EXERCISE BRIEF
Output all entries precisely.

RECORDS PROVIDED
(** X17: while every fetch fails (no answer is a page or HTTP 425), the
    loop stores nothing and stays at its event number; it pauses 180 s
    after each HTTP 405 and 5 s after each other failure; HTTP 405 neither
    counts as an error nor resets the count, so the loop retries it without
    end, and the third other failure ends the loop, 405s in between or
    not. *)
Theorem ingestLoop_while_failing urlSlug locationID xs st w :
  Forall (fun x => rate_limited x || counted_failure x = true) xs ->
  0 <= consecutiveErrors st ->
  let failures := Z.of_nat (length (List.filter counted_failure xs)) in
  (consecutiveErrors st + failures < maxConsecutiveErrors ->
   exists w' es,
     ingestLoop urlSlug locationID xs st w =
       (Ok (Waiting {| eventID := eventID st;
                       consecutiveErrors := consecutiveErrors st + failures |}),
        w') /\
     db w' = db w /\ trace w' = (trace w ++ es)%list /\
     sleeps es = map (fun x => if rate_limited x then rateLimitBackoff
                               else waitBetweenRequests) xs) /\
  (consecutiveErrors st + failures = maxConsecutiveErrors - 1 ->
   forall x rest, counted_failure x = true ->
   exists w',
     ingestLoop urlSlug locationID (xs ++ x :: rest) st w =
       (Ok (Broke {| eventID := eventID st;
                     consecutiveErrors := maxConsecutiveErrors |}), w') /\
     db w' = db w).
Proof.
  intros Hall Hc failures. split.
  - intros Hlt. by apply ingestLoop_failing.
  - intros Heq x rest Hx.
    assert (Hmin : GoInt.min_int <= 0) by (by vm_compute).
    assert (Hmax : 3 <= GoInt.max_int) by (by vm_compute).
    unfold maxConsecutiveErrors in *.
    destruct (ingestLoop_failing urlSlug locationID xs st w Hall Hc)
      as (w1 & es & E & Hdb & _); [unfold maxConsecutiveErrors; fold failures; lia|].
    fold failures in E.
    assert (Happ : forall ys st0 w0 st1 w2,
              ingestLoop urlSlug locationID ys st0 w0 = (Ok (Waiting st1), w2) ->
              ingestLoop urlSlug locationID (ys ++ x :: rest) st0 w0
              = ingestLoop urlSlug locationID (x :: rest) st1 w2).
    { induction ys as [|y ys IHys]; intros st0 w0 st1 w2; cbn [ingestLoop app].
      - by intros [= -> ->].
      - unfold bind. destruct (loopBody urlSlug locationID y st0 w0) as [[[c s]|msg] w3];
          [|done].
        cbn [fst snd]. destruct c; [apply IHys|done..]. }
    rewrite (Happ _ _ _ _ _ E). cbn [ingestLoop].
    set (st1 := {| eventID := eventID st;
                   consecutiveErrors := consecutiveErrors st + failures |}).
    destruct (loopBody_step urlSlug locationID x st1 w1)
      as (c & st' & w2 & es1 & E2 & _ & _ & _ & Herr & _).
    unfold bind. rewrite E2. cbn [fst snd].
    destruct (counted_failure_fetch urlSlug (eventID st1) x Hx) as (err & Hf & He).
    destruct (Herr err Hf He) as (Hid & Hcount & Hdb2 & Hbreak & _).
    simpl in Hcount, Hid. rewrite add_exact in Hcount by lia.
    destruct Hbreak as (-> & _); [unfold maxConsecutiveErrors; lia|].
    exists w2. split; [|congruence].
    destruct st' as [i c]. simpl in Hid, Hcount. subst i c.
    unfold failures in Heq |- *. unfold maxConsecutiveErrors.
    by replace (consecutiveErrors st +
                Z.of_nat (length (List.filter counted_failure xs)) + 1)
      with 3 by lia.
Qed.

Lemma ingestLoop_while_failing_witness :
  let xs := [TransportFailed; Responded 405 None; Responded 500 None] in
  let st := {| eventID := 3; consecutiveErrors := 0 |} in
  let failures := Z.of_nat (length (List.filter counted_failure xs)) in
  (consecutiveErrors st + failures < maxConsecutiveErrors ->
   exists w' es,
     ingestLoop "bushy" 1 xs st fresh_world =
       (Ok (Waiting {| eventID := eventID st;
                       consecutiveErrors := consecutiveErrors st + failures |}),
        w') /\
     db w' = db fresh_world /\ trace w' = (trace fresh_world ++ es)%list /\
     sleeps es = map (fun x => if rate_limited x then rateLimitBackoff
                               else waitBetweenRequests) xs) /\
  (consecutiveErrors st + failures = maxConsecutiveErrors - 1 ->
   forall x rest, counted_failure x = true ->
   exists w',
     ingestLoop "bushy" 1 (xs ++ x :: rest) st fresh_world =
       (Ok (Broke {| eventID := eventID st;
                     consecutiveErrors := maxConsecutiveErrors |}), w') /\
     db w' = db fresh_world).
Proof.
  intros xs st. apply ingestLoop_while_failing.
  - repeat constructor.
  - simpl. lia.
Defined.

(** ** reports.go: the groups of [PrintReports] *)

Lemma group_times_app ss1 ss2 :
  group_times (ss1 ++ ss2) = (group_times ss1 ++ group_times ss2)%list.
Proof. unfold group_times. by rewrite bind_app. Qed.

RESULT
(** X17: while every fetch fails (no answer is a page or HTTP 425), the
    loop stores nothing and stays at its event number; it pauses 180 s
    after each HTTP 405 and 5 s after each other failure; HTTP 405 neither
    counts as an error nor resets the count, so the loop retries it without
    end, and the third other failure ends the loop, 405s in between or
    not. *)
Theorem ingestLoop_while_failing urlSlug locationID xs st w :
  Forall (fun x => rate_limited x || counted_failure x = true) xs ->
  0 <= consecutiveErrors st ->
  let failures := Z.of_nat (length (List.filter counted_failure xs)) in
  (consecutiveErrors st + failures < maxConsecutiveErrors ->
   exists w' es,
     ingestLoop urlSlug locationID xs st w =
       (Ok (Waiting {| eventID := eventID st;
                       consecutiveErrors := consecutiveErrors st + failures |}),
        w') /\
     db w' = db w /\ trace w' = (trace w ++ es)%list /\
     sleeps es = map (fun x => if rate_limited x then rateLimitBackoff
                               else waitBetweenRequests) xs) /\
  (consecutiveErrors st + failures = maxConsecutiveErrors - 1 ->
   forall x rest, counted_failure x = true ->
   exists w',
     ingestLoop urlSlug locationID (xs ++ x :: rest) st w =
       (Ok (Broke {| eventID := eventID st;
                     consecutiveErrors := maxConsecutiveErrors |}), w') /\
     db w' = db w).
Proof.
  intros Hall Hc failures. split.
  - intros Hlt. by apply ingestLoop_failing.
  - intros Heq x rest Hx.
    assert (Hmin : GoInt.min_int <= 0) by (by vm_compute).
    assert (Hmax : 3 <= GoInt.max_int) by (by vm_compute).
    unfold maxConsecutiveErrors in *.
    destruct (ingestLoop_failing urlSlug locationID xs st w Hall Hc)
      as (w1 & es & E & Hdb & _); [unfold maxConsecutiveErrors; fold failures; lia|].
    fold failures in E.
    assert (Happ : forall ys st0 w0 st1 w2,
              ingestLoop urlSlug locationID ys st0 w0 = (Ok (Waiting st1), w2) ->
              ingestLoop urlSlug locationID (ys ++ x :: rest) st0 w0
              = ingestLoop urlSlug locationID (x :: rest) st1 w2).
    { induction ys as [|y ys IHys]; intros st0 w0 st1 w2; cbn [ingestLoop app].
      - by intros [= -> ->].
      - unfold bind. destruct (loopBody urlSlug locationID y st0 w0) as [[[c s]|msg] w3];
          [|done].
        cbn [fst snd]. destruct c; [apply IHys|done..]. }
    rewrite (Happ _ _ _ _ _ E). cbn [ingestLoop].
    set (st1 := {| eventID := eventID st;
                   consecutiveErrors := consecutiveErrors st + failures |}).
    destruct (loopBody_step urlSlug locationID x st1 w1)
      as (c & st' & w2 & es1 & E2 & _ & _ & _ & Herr & _).
    unfold bind. rewrite E2. cbn [fst snd].
    destruct (counted_failure_fetch urlSlug (eventID st1) x Hx) as (err & Hf & He).
    destruct (Herr err Hf He) as (Hid & Hcount & Hdb2 & Hbreak & _).
    simpl in Hcount, Hid. rewrite add_exact in Hcount by lia.
    destruct Hbreak as (-> & _); [unfold maxConsecutiveErrors; lia|].
    exists w2. split; [|congruence].
    destruct st' as [i c]. simpl in Hid, Hcount. subst i c.
    unfold failures in Heq |- *. unfold maxConsecutiveErrors.
    by replace (consecutiveErrors st +
                Z.of_nat (length (List.filter counted_failure xs)) + 1)
      with 3 by lia.
Qed.

Lemma ingestLoop_while_failing_witness :
  let xs := [TransportFailed; Responded 405 None; Responded 500 None] in
  let st := {| eventID := 3; consecutiveErrors := 0 |} in
  let failures := Z.of_nat (length (List.filter counted_failure xs)) in
  (consecutiveErrors st + failures < maxConsecutiveErrors ->
   exists w' es,
     ingestLoop "bushy" 1 xs st fresh_world =
       (Ok (Waiting {| eventID := eventID st;
                       consecutiveErrors := consecutiveErrors st + failures |}),
        w') /\
     db w' = db fresh_world /\ trace w' = (trace fresh_world ++ es)%list /\
     sleeps es = map (fun x => if rate_limited x then rateLimitBackoff
                               else waitBetweenRequests) xs) /\
  (consecutiveErrors st + failures = maxConsecutiveErrors - 1 ->
   forall x rest, counted_failure x = true ->
   exists w',
     ingestLoop "bushy" 1 (xs ++ x :: rest) st fresh_world =
       (Ok (Broke {| eventID := eventID st;
                     consecutiveErrors := maxConsecutiveErrors |}), w') /\
     db w' = db fresh_world).
Proof.
  intros xs st. apply ingestLoop_while_failing.
  - repeat constructor.
  - simpl. lia.
Defined.

(** ** reports.go: the groups of [PrintReports] *)

Lemma group_times_app ss1 ss2 :
  group_times (ss1 ++ ss2) = (group_times ss1 ++ group_times ss2)%list.
Proof. unfold group_times. by rewrite bind_app. Qed.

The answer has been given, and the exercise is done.